Nessuno di questi matrimoni verrà mai consumato a meno che qualcuno dei detenuti non esca dal braccio della morte. Ma non è sempre stato così. Secondo Kay Bandell, infermiera e tutrice dei detenuti via corrispondenza da oltre 30 anni, una volta nel braccio della morte di San Quintino c’era un’area aperta per le visite. Per discutere di questioni private le coppie si infilavano nella toilette delle donne ed alcune avevano una sorta di gruppo all’esterno che le proteggeva mentre facevano sesso. “Ora hanno visite con contatto (ma non visite coniugali) che comunque si svolgono all’interno di “gabbie” sorvegliate da guardie. Fanno sesso al telefono, sesso verbale. E anche le lettere forniscono una sorta di intimità. Ma tutte queste forme non sono che un surrogato di intimità. Non è come avere un rapporto fisico”.
Le regole a San Quintino sono diventate più rigide circa 4 anni fa dopo un incidente verificatosi nella sala delle visite, nel corso del quale una persona fu accoltellata.
Per alcune donne, il marito condannato a morte è “l’uomo cercato per tutta la vita” e spesso si tratta di vite molto difficili. Sheila Isenberg intervistò circa 30 donne sposate a condannati a morte per scrivere il suo libro intitolato "Women Who Love Men Who Kill" [donne che amano uomini che uccidono, N.d.T.] pubblicato nel 1991. “Moltissime fra queste donne avevano subìto abusi nel corso della loro vita, da parte dei genitori, del padre, del primo marito o del primo fidanzato, quindi consideravano ‘sicura’ una relazione con un uomo dietro le sbarre, non potendo l’uomo far loro alcun male”, dice la Isenberg. “Un’altra cosa: quando desiderano sposarsi, le donne cercano l’uomo più macho che c’è in giro, ed il macho è quello che ha premuto il grilletto. Tendiamo a venerare gli uomini più violenti nella nostra società. A volte quelli ‘bravi’, come gli agenti di polizia, a volte quelli cattivi”. Secondo la Isenberg, sposando un uomo che si trova nel braccio della morte la donna inizia una vita “pericolosa ed eccitante. Potrà telefonare? Sarà giustiziato? Trascorrerà 30 anni in carcere? Tutte queste componenti rendono il tutto eccitante e mai noioso. Il mondo dietro le sbarre è molto strano. Si tratta di amore con corteggiamento, come al tempo dei Cavalieri della Tavola Rotonda.
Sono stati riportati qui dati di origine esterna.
Lemma openWithRetry_inv n driver dsn last s r s' :
  runs setup_world (openWithRetry n driver dsn last) s r s' ->
  exists k, s' = s ++ replicate k (DDatabase, false) ++ (if ok r then [(DDatabase, true)] else []) /\
    if ok r then (k < n)%nat else k = n.
Proof.
  revert last s. induction n as [|n IH]; intros last s Hr; cbn [openWithRetry] in Hr.
  { apply runs_ret_inv in Hr as [-> ->]. exists 0%nat. by rewrite app_nil_r. }
  apply runs_bind_inv in Hr as (a & s1 & Ha & Hr). apply runs_call_inv in Ha. cbn in Ha. subst s1. destruct a as [err|[]].
  - apply runs_bind_inv in Hr as (u & s1 & Hu & Hr). apply runs_call_inv in Hu. cbn in Hu. subst s1.
    apply IH in Hr as (k & -> & Hk). exists (S k). cbn [ok replicate app]. rewrite <- app_assoc. split; [done|].
    destruct (ok r); lia.
  - apply runs_ret_inv in Hr as [-> ->]. exists 0%nat. split; [done|]. cbn. lia.
Qed.

(** The attempts of opening the database: at most five failures. *)
Lemma NewStore_inv db s r s' : runs setup_world (NewStore db) s r s' ->
  exists k opened, (k <= 5)%nat /\ s' = s ++ replicate k (DDatabase, false) ++
    (if opened : bool then [(DDatabase, true); (DSchema, ok r)] else []) /\ (ok r = true -> opened = true).
Proof.
  intros Hr. apply runs_bind_inv in Hr as (o & s1 & Ho & Hr).
  assert (H1 : exists k, (k <= 5)%nat /\ s1 = s ++ replicate k (DDatabase, false) ++ (if ok o then [(DDatabase, true)] else [])).
  { destruct (bool_decide _).
    - apply runs_bind_inv in Ho as (a & s2 & Ha & Ho). apply openWithRetry_inv in Ha as (k & -> & Hk).
      exists k. destruct a as [err|u]; apply runs_ret_inv in Ho as [-> ->]; cbn [ok] in *; split; [lia|done|lia|done].
    - apply runs_bind_inv in Ho as (a & s2 & Ha & Ho). apply runs_call_inv in Ha. cbn in Ha. subst s2.
      destruct a as [err|u]; apply runs_ret_inv in Ho as [-> ->]; [exists 1%nat|exists 0%nat]; split; (lia || done). }
  destruct H1 as (k & Hk & ->). destruct o as [err|u].
  - apply runs_ret_inv in Hr as [-> ->]. exists k, false. by split_and!.
  - apply runs_call_inv in Hr. cbn in Hr. subst s'. exists k, true. split_and!; [done| |done].
    cbn [ok]. by rewrite <- !app_assoc.
Qed.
L’uomo in carcere ha molto tempo e, a differenza degli uomini liberi che di tempo ne hanno poco, sa essere molto romantico. Un detenuto mette la donna sul piedistallo e le dedica il massimo dell’attenzione. [I detenuti] si comportano da gentiluomini. […] Le donne con le quali parlai dichiararono di non aver fatto sesso con i propri mariti [detenuti] e che questo ‘ha il suo fascino, in quanto è più eccitante stare seduti ad un tavolo e guardarsi negli occhi, consci di essere controllati dalle guardie’”.